= ASSIGNMENT =
Go through the entries and set each one down exactly.

»»

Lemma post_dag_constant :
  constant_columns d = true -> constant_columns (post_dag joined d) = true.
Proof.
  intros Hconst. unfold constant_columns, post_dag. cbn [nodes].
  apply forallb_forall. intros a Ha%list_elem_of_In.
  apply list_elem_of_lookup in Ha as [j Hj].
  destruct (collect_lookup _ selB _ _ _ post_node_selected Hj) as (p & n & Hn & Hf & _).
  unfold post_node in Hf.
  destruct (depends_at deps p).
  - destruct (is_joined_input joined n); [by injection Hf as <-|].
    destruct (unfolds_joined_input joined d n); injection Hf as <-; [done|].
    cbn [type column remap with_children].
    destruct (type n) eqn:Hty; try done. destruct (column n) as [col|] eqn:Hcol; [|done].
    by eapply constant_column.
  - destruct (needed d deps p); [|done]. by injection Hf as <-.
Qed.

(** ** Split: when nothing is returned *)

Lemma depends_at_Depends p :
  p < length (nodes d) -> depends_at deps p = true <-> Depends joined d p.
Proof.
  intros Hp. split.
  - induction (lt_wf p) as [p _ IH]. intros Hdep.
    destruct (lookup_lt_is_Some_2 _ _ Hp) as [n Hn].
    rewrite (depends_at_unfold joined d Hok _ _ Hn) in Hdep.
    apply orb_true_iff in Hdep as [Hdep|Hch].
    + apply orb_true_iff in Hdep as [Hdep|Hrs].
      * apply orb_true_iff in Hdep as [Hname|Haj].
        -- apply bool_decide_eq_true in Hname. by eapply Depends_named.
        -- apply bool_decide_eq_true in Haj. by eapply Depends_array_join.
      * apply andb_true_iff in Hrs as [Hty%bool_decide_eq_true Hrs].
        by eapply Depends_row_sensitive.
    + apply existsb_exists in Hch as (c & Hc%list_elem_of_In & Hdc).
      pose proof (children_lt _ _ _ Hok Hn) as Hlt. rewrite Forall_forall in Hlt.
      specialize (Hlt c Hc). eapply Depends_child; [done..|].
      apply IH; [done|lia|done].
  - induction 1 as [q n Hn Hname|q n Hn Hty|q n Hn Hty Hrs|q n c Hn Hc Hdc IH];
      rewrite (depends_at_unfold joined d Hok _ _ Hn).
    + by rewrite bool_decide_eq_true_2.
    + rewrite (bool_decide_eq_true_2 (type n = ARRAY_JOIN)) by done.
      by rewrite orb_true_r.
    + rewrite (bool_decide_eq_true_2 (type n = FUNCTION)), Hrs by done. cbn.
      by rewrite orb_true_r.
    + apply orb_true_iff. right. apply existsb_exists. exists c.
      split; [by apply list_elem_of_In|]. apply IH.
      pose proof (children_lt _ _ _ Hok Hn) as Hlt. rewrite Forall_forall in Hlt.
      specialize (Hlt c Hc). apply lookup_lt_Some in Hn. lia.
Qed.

««

= YOUR RESPONSE =
Lemma post_dag_constant :
  constant_columns d = true -> constant_columns (post_dag joined d) = true.
Proof.
  intros Hconst. unfold constant_columns, post_dag. cbn [nodes].
  apply forallb_forall. intros a Ha%list_elem_of_In.
  apply list_elem_of_lookup in Ha as [j Hj].
  destruct (collect_lookup _ selB _ _ _ post_node_selected Hj) as (p & n & Hn & Hf & _).
  unfold post_node in Hf.
  destruct (depends_at deps p).
  - destruct (is_joined_input joined n); [by injection Hf as <-|].
    destruct (unfolds_joined_input joined d n); injection Hf as <-; [done|].
    cbn [type column remap with_children].
    destruct (type n) eqn:Hty; try done. destruct (column n) as [col|] eqn:Hcol; [|done].
    by eapply constant_column.
  - destruct (needed d deps p); [|done]. by injection Hf as <-.
Qed.

(** ** Split: when nothing is returned *)

Lemma depends_at_Depends p :
  p < length (nodes d) -> depends_at deps p = true <-> Depends joined d p.
Proof.
  intros Hp. split.
  - induction (lt_wf p) as [p _ IH]. intros Hdep.
    destruct (lookup_lt_is_Some_2 _ _ Hp) as [n Hn].
    rewrite (depends_at_unfold joined d Hok _ _ Hn) in Hdep.
    apply orb_true_iff in Hdep as [Hdep|Hch].
    + apply orb_true_iff in Hdep as [Hdep|Hrs].
      * apply orb_true_iff in Hdep as [Hname|Haj].
        -- apply bool_decide_eq_true in Hname. by eapply Depends_named.
        -- apply bool_decide_eq_true in Haj. by eapply Depends_array_join.
      * apply andb_true_iff in Hrs as [Hty%bool_decide_eq_true Hrs].
        by eapply Depends_row_sensitive.
    + apply existsb_exists in Hch as (c & Hc%list_elem_of_In & Hdc).
      pose proof (children_lt _ _ _ Hok Hn) as Hlt. rewrite Forall_forall in Hlt.
      specialize (Hlt c Hc). eapply Depends_child; [done..|].
      apply IH; [done|lia|done].
  - induction 1 as [q n Hn Hname|q n Hn Hty|q n Hn Hty Hrs|q n c Hn Hc Hdc IH];
      rewrite (depends_at_unfold joined d Hok _ _ Hn).
    + by rewrite bool_decide_eq_true_2.
    + rewrite (bool_decide_eq_true_2 (type n = ARRAY_JOIN)) by done.
      by rewrite orb_true_r.
    + rewrite (bool_decide_eq_true_2 (type n = FUNCTION)), Hrs by done. cbn.
      by rewrite orb_true_r.
    + apply orb_true_iff. right. apply existsb_exists. exists c.
      split; [by apply list_elem_of_In|]. apply IH.
      pose proof (children_lt _ _ _ Hok Hn) as Hlt. rewrite Forall_forall in Hlt.
      specialize (Hlt c Hc). apply lookup_lt_Some in Hn. lia.
Qed.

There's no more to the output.